** Opening Provided data block **
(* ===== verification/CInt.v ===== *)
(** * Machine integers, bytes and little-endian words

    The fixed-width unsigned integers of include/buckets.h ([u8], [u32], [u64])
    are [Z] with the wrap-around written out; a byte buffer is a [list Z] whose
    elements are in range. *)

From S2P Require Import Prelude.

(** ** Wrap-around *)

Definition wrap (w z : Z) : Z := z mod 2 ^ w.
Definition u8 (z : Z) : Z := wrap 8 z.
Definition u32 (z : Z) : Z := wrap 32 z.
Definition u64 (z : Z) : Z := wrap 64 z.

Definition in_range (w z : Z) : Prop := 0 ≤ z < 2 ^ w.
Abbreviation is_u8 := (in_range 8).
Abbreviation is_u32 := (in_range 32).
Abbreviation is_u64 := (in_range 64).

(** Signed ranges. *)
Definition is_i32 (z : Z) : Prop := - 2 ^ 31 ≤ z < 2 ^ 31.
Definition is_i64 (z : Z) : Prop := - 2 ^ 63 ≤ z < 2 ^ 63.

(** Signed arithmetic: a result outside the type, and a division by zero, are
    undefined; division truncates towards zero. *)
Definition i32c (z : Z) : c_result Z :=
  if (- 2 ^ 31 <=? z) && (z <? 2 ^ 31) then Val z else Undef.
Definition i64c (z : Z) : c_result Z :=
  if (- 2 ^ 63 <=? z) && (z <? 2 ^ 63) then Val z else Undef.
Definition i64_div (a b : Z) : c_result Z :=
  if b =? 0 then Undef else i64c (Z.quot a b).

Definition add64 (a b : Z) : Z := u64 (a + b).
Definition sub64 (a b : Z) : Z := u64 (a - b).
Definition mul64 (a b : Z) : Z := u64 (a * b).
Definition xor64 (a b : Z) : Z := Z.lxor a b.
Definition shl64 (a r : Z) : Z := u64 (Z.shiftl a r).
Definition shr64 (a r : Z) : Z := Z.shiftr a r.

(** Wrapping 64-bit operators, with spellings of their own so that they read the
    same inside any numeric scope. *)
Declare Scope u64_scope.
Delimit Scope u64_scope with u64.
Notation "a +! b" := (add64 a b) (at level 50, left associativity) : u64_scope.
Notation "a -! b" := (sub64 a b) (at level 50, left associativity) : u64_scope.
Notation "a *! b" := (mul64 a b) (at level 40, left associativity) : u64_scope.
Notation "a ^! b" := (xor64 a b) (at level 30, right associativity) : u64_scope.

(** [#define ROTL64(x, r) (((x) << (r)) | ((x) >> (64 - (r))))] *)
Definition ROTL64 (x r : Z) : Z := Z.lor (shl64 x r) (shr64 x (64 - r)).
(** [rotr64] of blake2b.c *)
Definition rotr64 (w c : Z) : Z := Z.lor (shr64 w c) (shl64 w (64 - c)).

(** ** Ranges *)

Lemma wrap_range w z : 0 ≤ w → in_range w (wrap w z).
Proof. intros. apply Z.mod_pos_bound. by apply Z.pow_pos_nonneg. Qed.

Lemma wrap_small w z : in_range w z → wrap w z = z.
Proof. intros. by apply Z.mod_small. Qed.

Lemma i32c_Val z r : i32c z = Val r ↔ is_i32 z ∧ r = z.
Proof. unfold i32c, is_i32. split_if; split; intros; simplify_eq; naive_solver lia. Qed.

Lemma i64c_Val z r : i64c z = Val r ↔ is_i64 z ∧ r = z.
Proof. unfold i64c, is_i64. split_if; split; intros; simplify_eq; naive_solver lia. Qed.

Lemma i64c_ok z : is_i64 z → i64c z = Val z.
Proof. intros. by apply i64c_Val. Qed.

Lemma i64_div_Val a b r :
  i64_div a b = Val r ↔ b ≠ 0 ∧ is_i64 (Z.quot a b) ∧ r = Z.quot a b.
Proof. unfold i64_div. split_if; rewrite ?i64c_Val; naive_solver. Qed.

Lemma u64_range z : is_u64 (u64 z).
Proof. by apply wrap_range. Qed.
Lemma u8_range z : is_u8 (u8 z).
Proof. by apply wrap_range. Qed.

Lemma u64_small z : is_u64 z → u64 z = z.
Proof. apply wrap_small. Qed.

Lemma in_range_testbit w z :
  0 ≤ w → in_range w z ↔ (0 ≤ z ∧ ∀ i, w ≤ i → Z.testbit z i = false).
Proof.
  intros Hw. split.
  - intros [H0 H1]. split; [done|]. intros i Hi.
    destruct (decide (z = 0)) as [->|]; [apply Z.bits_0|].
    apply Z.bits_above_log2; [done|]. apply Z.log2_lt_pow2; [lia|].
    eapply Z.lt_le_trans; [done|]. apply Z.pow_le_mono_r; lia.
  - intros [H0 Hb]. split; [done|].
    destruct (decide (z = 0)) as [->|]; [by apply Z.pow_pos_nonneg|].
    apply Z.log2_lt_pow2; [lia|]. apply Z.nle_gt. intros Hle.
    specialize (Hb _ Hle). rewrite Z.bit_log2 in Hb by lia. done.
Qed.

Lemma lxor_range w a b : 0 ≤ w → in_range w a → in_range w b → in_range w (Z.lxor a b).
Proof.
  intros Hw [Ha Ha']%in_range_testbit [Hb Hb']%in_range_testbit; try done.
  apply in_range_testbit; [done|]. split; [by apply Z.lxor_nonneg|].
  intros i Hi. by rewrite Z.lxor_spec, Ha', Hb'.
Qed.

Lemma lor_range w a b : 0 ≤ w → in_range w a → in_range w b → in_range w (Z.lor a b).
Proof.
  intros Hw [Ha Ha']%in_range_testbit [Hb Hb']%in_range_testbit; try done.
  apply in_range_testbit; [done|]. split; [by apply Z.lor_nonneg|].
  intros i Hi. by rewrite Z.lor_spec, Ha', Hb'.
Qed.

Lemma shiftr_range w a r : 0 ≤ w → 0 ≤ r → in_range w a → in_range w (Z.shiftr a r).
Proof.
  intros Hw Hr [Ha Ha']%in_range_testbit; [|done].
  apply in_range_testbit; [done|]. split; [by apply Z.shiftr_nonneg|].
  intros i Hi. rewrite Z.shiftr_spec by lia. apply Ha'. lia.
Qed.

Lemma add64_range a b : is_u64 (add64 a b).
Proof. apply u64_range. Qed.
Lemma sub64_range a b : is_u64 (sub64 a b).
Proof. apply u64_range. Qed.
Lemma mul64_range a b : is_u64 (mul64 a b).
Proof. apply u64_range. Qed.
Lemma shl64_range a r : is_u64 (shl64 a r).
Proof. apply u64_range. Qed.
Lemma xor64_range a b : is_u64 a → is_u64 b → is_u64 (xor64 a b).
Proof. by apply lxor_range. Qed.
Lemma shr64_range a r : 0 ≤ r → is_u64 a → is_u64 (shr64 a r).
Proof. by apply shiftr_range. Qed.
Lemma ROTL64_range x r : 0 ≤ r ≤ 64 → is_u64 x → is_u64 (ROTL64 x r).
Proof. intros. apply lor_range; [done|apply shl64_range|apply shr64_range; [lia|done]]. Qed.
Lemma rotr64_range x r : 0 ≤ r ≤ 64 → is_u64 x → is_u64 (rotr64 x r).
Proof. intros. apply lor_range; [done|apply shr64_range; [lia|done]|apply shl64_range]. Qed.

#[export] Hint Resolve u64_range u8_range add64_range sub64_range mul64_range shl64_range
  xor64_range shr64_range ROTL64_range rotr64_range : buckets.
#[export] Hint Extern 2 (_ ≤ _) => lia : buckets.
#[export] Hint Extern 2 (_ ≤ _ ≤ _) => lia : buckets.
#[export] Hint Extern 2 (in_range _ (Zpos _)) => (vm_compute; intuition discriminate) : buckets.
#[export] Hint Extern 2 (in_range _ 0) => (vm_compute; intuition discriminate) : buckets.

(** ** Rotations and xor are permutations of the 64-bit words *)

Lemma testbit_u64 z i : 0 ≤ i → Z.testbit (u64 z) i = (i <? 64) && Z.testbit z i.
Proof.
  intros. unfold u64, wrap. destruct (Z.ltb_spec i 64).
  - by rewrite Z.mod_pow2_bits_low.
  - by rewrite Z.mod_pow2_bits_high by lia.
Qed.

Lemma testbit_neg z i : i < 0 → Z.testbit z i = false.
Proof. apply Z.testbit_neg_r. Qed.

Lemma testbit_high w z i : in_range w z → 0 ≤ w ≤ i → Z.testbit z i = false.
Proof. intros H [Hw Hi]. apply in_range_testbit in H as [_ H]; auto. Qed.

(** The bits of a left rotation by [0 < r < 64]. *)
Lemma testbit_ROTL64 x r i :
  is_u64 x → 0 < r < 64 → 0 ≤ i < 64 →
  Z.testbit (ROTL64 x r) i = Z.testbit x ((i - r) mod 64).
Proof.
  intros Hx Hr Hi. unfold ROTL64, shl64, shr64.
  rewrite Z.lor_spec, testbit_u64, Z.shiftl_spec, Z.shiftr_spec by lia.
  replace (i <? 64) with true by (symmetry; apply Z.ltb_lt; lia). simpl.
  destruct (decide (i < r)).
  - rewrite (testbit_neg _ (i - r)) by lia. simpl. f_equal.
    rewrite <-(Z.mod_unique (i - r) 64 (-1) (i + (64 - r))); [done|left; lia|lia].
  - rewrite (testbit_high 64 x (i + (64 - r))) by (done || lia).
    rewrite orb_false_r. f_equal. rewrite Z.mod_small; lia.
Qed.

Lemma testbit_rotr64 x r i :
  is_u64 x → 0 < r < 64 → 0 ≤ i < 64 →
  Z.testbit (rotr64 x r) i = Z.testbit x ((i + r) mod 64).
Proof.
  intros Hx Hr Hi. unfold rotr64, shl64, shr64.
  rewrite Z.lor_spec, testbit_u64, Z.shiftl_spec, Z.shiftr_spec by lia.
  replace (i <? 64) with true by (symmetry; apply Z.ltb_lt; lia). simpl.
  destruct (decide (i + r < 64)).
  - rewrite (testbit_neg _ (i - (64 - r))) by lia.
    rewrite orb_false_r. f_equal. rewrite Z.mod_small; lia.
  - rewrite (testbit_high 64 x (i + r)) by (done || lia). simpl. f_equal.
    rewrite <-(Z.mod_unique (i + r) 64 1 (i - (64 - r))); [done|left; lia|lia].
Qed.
** Closing Provided data block **
** Opening Provided data block **
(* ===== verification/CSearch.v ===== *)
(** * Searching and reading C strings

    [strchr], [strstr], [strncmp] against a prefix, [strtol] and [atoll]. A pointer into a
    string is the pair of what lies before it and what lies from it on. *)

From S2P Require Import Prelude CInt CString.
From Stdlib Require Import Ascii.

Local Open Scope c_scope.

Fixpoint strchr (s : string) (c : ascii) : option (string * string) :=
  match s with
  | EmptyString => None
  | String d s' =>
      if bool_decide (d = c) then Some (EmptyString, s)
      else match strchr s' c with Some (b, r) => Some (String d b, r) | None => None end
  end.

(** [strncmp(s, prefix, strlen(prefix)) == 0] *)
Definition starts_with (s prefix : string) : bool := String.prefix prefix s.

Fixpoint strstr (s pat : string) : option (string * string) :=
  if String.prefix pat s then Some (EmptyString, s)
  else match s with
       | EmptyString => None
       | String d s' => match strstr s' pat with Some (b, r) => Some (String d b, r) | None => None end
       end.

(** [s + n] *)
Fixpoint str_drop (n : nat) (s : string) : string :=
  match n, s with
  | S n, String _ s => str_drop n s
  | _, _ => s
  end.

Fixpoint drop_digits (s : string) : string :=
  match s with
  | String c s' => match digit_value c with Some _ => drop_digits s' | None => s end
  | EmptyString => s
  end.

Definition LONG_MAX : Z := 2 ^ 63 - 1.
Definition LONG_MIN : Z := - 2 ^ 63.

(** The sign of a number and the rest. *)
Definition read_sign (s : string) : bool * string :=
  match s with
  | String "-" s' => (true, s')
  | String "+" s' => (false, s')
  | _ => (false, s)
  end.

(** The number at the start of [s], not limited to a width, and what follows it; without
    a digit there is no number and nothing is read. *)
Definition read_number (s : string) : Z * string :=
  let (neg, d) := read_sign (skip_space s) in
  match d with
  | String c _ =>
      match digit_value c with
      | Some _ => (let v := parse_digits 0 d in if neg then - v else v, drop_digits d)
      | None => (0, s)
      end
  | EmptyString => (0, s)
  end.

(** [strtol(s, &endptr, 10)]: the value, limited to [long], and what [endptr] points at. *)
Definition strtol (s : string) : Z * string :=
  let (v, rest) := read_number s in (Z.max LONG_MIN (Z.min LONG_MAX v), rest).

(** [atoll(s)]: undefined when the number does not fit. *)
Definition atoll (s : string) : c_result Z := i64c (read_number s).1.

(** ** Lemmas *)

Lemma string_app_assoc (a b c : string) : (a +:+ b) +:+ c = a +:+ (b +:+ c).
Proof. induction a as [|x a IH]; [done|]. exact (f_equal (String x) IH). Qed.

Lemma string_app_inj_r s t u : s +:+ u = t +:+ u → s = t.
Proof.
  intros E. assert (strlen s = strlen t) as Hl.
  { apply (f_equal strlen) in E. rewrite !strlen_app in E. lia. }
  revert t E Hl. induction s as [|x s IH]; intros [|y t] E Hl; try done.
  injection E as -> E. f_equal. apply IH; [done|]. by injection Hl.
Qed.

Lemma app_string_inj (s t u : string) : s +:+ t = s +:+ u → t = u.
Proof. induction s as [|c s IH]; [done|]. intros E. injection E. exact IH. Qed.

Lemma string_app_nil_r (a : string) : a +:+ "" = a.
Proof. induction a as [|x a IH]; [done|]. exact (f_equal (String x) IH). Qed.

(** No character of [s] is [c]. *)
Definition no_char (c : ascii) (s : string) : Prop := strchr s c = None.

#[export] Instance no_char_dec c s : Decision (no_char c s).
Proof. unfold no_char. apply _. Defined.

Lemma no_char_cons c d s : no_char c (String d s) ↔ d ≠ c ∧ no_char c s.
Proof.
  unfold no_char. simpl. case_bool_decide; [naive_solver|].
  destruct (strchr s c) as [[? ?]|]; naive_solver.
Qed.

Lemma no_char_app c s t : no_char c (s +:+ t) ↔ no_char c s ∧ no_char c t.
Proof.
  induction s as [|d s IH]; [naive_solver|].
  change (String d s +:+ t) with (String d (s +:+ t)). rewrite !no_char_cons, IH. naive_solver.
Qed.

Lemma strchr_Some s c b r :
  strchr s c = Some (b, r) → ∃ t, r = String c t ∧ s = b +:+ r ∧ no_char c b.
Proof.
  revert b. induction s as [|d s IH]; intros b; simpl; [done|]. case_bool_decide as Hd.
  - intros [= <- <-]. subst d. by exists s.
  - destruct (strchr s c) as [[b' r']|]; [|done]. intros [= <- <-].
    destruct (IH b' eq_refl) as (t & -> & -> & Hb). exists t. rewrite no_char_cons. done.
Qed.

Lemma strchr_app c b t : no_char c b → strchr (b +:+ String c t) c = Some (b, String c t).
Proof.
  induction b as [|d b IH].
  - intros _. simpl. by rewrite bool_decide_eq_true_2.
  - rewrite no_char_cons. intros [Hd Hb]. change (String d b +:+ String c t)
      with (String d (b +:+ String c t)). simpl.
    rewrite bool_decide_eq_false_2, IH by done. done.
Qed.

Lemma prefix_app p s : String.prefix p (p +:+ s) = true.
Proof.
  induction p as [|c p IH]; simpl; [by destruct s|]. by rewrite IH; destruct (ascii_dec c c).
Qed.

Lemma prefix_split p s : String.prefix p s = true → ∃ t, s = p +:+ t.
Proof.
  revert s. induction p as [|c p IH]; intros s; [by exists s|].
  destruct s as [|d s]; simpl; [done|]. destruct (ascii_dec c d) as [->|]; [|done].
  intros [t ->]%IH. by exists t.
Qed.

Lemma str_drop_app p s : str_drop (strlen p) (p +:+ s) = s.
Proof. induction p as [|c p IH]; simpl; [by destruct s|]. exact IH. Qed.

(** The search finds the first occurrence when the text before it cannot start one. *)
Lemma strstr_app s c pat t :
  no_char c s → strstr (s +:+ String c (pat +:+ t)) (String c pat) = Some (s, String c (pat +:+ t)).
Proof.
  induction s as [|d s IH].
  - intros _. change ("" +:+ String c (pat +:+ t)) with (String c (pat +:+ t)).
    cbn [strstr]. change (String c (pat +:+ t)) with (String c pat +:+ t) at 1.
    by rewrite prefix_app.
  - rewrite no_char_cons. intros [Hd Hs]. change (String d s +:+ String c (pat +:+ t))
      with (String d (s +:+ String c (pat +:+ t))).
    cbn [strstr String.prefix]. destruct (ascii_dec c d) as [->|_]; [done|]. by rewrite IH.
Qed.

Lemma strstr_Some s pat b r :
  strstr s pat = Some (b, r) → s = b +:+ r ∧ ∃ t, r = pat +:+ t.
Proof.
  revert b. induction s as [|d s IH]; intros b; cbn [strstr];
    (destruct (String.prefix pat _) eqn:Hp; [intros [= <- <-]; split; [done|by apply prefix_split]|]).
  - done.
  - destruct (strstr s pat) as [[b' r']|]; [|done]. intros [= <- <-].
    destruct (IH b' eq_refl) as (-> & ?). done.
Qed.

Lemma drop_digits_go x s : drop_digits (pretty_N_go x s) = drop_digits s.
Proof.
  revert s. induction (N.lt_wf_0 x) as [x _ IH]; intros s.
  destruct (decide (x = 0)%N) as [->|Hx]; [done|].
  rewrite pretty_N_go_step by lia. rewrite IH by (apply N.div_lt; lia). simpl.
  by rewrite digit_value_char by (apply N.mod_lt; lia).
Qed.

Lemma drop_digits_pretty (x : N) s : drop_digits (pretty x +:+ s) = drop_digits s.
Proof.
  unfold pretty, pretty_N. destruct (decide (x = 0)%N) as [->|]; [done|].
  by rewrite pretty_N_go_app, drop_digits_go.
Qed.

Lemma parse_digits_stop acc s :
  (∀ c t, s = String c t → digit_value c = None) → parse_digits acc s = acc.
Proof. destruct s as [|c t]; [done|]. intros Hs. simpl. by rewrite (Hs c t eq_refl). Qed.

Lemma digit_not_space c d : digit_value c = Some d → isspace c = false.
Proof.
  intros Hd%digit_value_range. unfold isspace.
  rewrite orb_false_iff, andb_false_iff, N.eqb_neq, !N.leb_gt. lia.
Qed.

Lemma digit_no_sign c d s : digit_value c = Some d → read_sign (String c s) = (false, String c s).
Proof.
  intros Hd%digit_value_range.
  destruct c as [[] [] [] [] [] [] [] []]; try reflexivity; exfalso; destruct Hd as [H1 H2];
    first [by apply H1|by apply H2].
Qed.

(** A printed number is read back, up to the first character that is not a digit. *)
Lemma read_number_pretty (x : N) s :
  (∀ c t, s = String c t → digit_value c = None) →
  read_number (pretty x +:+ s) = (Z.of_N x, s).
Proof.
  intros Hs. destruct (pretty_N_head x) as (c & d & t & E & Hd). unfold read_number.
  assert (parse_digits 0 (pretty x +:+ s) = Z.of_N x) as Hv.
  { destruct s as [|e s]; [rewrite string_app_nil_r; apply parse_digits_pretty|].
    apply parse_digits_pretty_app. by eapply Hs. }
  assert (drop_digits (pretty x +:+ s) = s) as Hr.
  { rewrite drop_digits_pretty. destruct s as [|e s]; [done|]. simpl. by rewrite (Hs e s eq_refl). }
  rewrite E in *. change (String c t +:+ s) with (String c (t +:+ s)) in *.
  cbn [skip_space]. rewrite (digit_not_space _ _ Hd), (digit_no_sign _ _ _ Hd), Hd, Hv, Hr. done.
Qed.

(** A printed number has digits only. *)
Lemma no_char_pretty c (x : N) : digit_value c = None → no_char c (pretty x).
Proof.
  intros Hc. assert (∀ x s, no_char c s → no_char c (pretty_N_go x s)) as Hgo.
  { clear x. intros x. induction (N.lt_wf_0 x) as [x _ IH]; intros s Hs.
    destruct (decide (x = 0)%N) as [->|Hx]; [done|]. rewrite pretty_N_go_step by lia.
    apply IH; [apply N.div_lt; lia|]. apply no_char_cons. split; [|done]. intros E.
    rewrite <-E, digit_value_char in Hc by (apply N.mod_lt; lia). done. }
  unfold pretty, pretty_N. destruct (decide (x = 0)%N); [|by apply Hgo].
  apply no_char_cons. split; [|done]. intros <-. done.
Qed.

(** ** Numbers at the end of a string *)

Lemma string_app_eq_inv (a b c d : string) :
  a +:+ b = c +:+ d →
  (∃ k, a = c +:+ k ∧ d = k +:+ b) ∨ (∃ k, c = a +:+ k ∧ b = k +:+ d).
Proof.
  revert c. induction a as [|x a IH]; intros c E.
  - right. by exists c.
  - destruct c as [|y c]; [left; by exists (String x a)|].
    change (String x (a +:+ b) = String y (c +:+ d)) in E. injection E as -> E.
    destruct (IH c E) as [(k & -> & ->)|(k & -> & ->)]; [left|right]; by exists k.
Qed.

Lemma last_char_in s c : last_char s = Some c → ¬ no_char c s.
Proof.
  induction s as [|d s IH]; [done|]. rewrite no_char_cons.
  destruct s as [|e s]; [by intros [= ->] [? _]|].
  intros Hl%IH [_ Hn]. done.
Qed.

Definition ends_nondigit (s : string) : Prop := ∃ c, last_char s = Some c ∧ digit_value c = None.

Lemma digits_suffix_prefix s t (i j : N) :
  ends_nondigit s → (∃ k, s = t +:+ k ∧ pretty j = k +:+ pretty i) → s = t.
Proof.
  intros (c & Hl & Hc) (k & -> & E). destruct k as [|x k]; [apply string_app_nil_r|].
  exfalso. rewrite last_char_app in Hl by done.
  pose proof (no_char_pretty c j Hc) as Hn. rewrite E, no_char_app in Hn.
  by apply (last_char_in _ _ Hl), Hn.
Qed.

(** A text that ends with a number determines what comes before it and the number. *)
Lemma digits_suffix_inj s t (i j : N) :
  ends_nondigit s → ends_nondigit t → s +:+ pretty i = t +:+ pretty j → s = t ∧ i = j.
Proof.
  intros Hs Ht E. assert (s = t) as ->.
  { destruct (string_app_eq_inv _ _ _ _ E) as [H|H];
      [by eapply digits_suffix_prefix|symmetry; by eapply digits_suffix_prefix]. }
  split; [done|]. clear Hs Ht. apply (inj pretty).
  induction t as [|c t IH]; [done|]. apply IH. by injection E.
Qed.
** Closing Provided data block **
Using the entries above, output exactly the lines between the line holding "if b =? 0 then" and the line holding "40, left associativity) : u64_scope.", end lines included, and nothing more.

  if b =? 0 then Undef else i64c (Z.quot a b).

Definition add64 (a b : Z) : Z := u64 (a + b).
Definition sub64 (a b : Z) : Z := u64 (a - b).
Definition mul64 (a b : Z) : Z := u64 (a * b).
Definition xor64 (a b : Z) : Z := Z.lxor a b.
Definition shl64 (a r : Z) : Z := u64 (Z.shiftl a r).
Definition shr64 (a r : Z) : Z := Z.shiftr a r.

(** Wrapping 64-bit operators, with spellings of their own so that they read the
    same inside any numeric scope. *)
Declare Scope u64_scope.
Delimit Scope u64_scope with u64.
Notation "a +! b" := (add64 a b) (at level 50, left associativity) : u64_scope.
Notation "a -! b" := (sub64 a b) (at level 50, left associativity) : u64_scope.
Notation "a *! b" := (mul64 a b) (at level 40, left associativity) : u64_scope.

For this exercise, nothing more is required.